Вокруг героя все становится трагедией.
Воля к победе над одним аффектом в конце концов, однако, есть только воля другого или множества других аффектов.
Все познается в сравнении.
Все слова – предрассудки.
Все, что не убивает меня, придает мне силы.
Всегда теряешь от слишком интимного общения с женщинами и друзьями; и иногда при этом теряешь жемчужину своей жизни.
Всякая истина, о которой умалчивают, становится ядовитой.
Вы всегда будете иметь только такую мораль, которая соответствует вашим силам.
Глубокая ненависть – тоже идеализм: мы оказываем такому лицу слишком много почета.

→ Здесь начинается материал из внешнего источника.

(* ===== verification/Params.v ===== *)
(** Params.v - the parameters of a component and of its instances
    ([include/componentmodel/r_parameter.h],
    [src/componentmodel/r_parameter.cc]). *)

From Stdlib Require Import ZArith Lia Ascii.
From stdpp Require Import base gmap strings list fin_maps.
From S2P Require Import Prelude.

Record Param := mkParam {
  m_paramName : string;
  m_paramValue : string;
  m_paramDefaultValue : string;
  m_isOptional : bool;
}.

Definition new_Param (fieldName : string) (isOptional : bool) (defaultValue : string) : Param :=
  mkParam fieldName "" defaultValue isOptional.

Definition setValue (value : string) (p : Param) : Param :=
  mkParam (m_paramName p) value (m_paramDefaultValue p) (m_isOptional p).

(** Whether the value is an [int], and the integer; the caller's variable is
    left alone otherwise. *)
Definition getValueAsInt (intValue : Z) (p : Param) : bool * Z :=
  match stoi (m_paramValue p) with
  | Ok v => (true, v)
  | _ => (false, intValue)
  end.

(** Reading a [bool] with [boolalpha]: a failure stores [false]. *)
Definition getValueAsBool (p : Param) : bool :=
  String.prefix "true" (skip_space (m_paramValue p)).

(** The map holds pointers to objects of its own. *)
Abbreviation Params := (gmap string Param).

Definition addParam (name value : string) (isOptional : bool) (defaultValue : string)
    (m : Params) : Params :=
  let newItem := new_Param name isOptional defaultValue in
  <[name := if bool_decide (value <> "") then setValue value newItem
            else setValue defaultValue newItem]> m.

Definition addParam_copy (param : Param) (m : Params) : Params :=
  addParam (m_paramName param) (m_paramValue param) (m_isOptional param)
    (m_paramDefaultValue param) m.

Definition getParam (name : string) (m : Params) : option Param := m !! name.

Definition setParamValue (name value : string) (m : Params) : option Param * Params :=
  match m !! name with
  | None => (None, m)
  | Some p => (Some (setValue value p), <[name := setValue value p]> m)
  end.

Definition getParameterNames (m : Params) : list string := map fst (smap_to_list m).

(** ** Parameters of an instance: a value, or the name of a parameter *)

Record ComponentActual := {
  _paramName : string;
  _paramValue : string;
  _hasParamReferred : bool;
}.

Definition GetParamValue (c : ComponentActual) : Res string :=
  if _hasParamReferred c then Throw runtime_error else Ok (_paramValue c).
Definition GetReferredParamName (c : ComponentActual) : Res string :=
  if _hasParamReferred c then Ok (_paramValue c) else Throw runtime_error.
Definition HasValue (c : ComponentActual) : bool := negb (_hasParamReferred c).
Definition HasParamReferred (c : ComponentActual) : bool := _hasParamReferred c.

(** ** Facts *)

(** Parameters: a parameter that was added is found under its name with
    its value, or its default when no value was given, and the others are
    untouched; a later assignment is seen by the next reader; the numbers the
    framework itself writes are read back; of the two readers of an instance's
    parameter exactly one throws. *)
Theorem parameters_spec name value opt def m c :
  (exists p, getParam name (addParam name value opt def m) = Some p /\ m_paramName p = name
     /\ m_paramValue p = (if decide (value = "") then def else value))
  /\ (forall n, n <> name -> getParam n (addParam name value opt def m) = getParam n m)
  /\ (forall v p m', setParamValue name v m = (Some p, m') ->
        getParam name m' = Some p /\ m_paramValue p = v /\ is_Some (getParam name m))
  /\ (forall z i o d, 0 <= z < 2 ^ 31 ->
        getValueAsInt i (setValue (to_string z) (new_Param name o d)) = (true, z))
  /\ ((exists v, GetParamValue c = Ok v) <-> GetReferredParamName c = Throw runtime_error).
Proof.
  split_and!.
  - unfold getParam, addParam. rewrite lookup_insert_eq. eexists. split; [reflexivity|].
    destruct (decide (value = "")) as [->|Hv];
      [by rewrite bool_decide_eq_false_2 by (by intros H; apply H)|by rewrite bool_decide_eq_true_2].
  - intros n Hn. unfold getParam, addParam. by rewrite lookup_insert_ne.
  - intros v p m'. unfold setParamValue, getParam. destruct (m !! name) as [q|]; [|done].
    intros [= <- <-]. by rewrite lookup_insert_eq.
  - intros z i o d Hz. unfold getValueAsInt. simpl. by rewrite stoi_to_string.
  - unfold GetParamValue, GetReferredParamName. destruct (_hasParamReferred c).
    + split; [by intros [? ?]|done].
    + split; [done|intros _; by eexists].
Qed.
Lemma formatted_port_is_read_back_witness :
  ServerAddress
    (apply (WithBrokerAddresses ["kafka" +:+ ":" +:+ strconv.FormatInt (-1)])
       zeroConfig)
  = "kafka"
  /\ ServerPort
       (apply (WithBrokerAddresses ["kafka" +:+ ":" +:+ strconv.FormatInt (-1)])
          zeroConfig)
     = (-1)%Z.
Proof.
  apply (formatted_port_is_read_back "kafka" (-1) zeroConfig).
  - reflexivity.
  - unfold int64. lia.
Defined.

Lemma attributes_tell_messages_apart_witness :
  exists w world1 world2,
    newConsumerMessagesDispatcherWrapper Sample.runtime
      [Sample.traced; Sample.untraced] Sample.cfg Sample.world0
    = (Ok w, world1)
    /\ Run Sample.runtime w world1 = (Ok tt, world2).
Proof.
  destruct (attributes_tell_messages_apart Sample.runtime Sample.traced
              Sample.untraced Sample.cfg Sample.world0)
    as (w & world1 & world2 & _ & _ & _ & _ & _ & _ & E1 & E2 & _).
  - reflexivity.
  - unfold int32. simpl. lia.
  - unfold int32. simpl. lia.
  - unfold int64. simpl. lia.
  - unfold int64. simpl. lia.
  - by exists w, world1, world2.
Defined.

Lemma attribute_keys_are_distinct_witness :
  exists i world1 op world2 e,
    NewMessageProcessInstrumenter Sample.runtime
      (map build [CallWithBrokerAddresses ["localhost:9092"]]) Sample.world0
    = (Ok i, world1)
    /\ NewProcessOperation Sample.runtime i Sample.traced world1
       = (Ok op, world2)
    /\ events world2 = events world1 ++ [e]
    /\ Forall (fun a => NoDup (keys a)) (spanAttributes [e]).
Proof.
  destruct (attribute_keys_are_distinct Sample.runtime [Sample.traced]
              Sample.cfg [CallWithBrokerAddresses ["localhost:9092"]]
              Sample.traced Sample.world0) as [_ Hprocess].
  - reflexivity.
  - exact Hprocess.
Defined.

Говорят то, что думают, и являются правдивыми только при предположении, что говорящий будет понят благожелательно. Скрытность обнаруживается по отношению к тем, кто нам чужд.
Даже в чаше высшей любви содержится горечь.
Даже самый строгий образ жизни может превратиться в привычку и стать источником наслаждения.
Для истины убеждение опаснее, нежели ложь.
Долгие и великие страдания воспитывают в человеке тирана.
«Должен» для большинства звучит приятнее, чем «хочу». В их ушах сидит еще стадный инстинкт.
Должно отплачивать за добро и за зло, но почему именно тому лицу, которое нам сделало добро или зло?
Если вы решили действовать – закройте двери для сомнений.
Если вы хотите быть свободны, то вы должны сбросить с себя не одни только тяжелые цепи: придет час, когда вы побежите даже от того, что вы больше всего любите.
Если есть Зачем жить, можно вынести почти любое Как.
Если имеешь характер, то имеешь и свои типичные пережитки, которые постоянно повторяются.
Если какой-нибудь образ мыслей неприятен, причиняет беспокойство, то это значит, что он заключает в себе истину.
Если нам приходится переучиваться по отношению к какому-нибудь человеку, то мы сурово вымещаем на нем то неудобство, которое он нам этим причинил.
Если народ гибнет, физиологически вырождается, то из этого вытекает порок и роскошь, т. е. потребность все в более сильных и частых раздражениях, которая знакома всякой истощенной натуре.
Если ты будешь приписывать все выходящие из ряда обыкновенных поступки тщеславию, средние – привычке, а низкие – страху, то почти никогда не ошибешься.
Если ты прежде всего и при всех обстоятельствах не внушаешь страха, то никто не примет тебя настолько всерьез, чтобы в конце концов полюбить тебя.
Есть ли в нас змеиное жало или нет, обнаруживается, когда на нас наступят.
Есть много жестоких, которые только слишком трусливы для жестокости.
Есть степень заядлой лживости, которую называют «чистой совестью».
Женщина научается ненавидеть в той мере, в какой она разучивается очаровывать.
Живи скрытно, чтобы тебе удалось жить по себе. Живи в неведении того, что кажется твоему времени наиболее важным. Проложи между собой и сегодняшним днем, по крайней мере, шкуру трех столетий.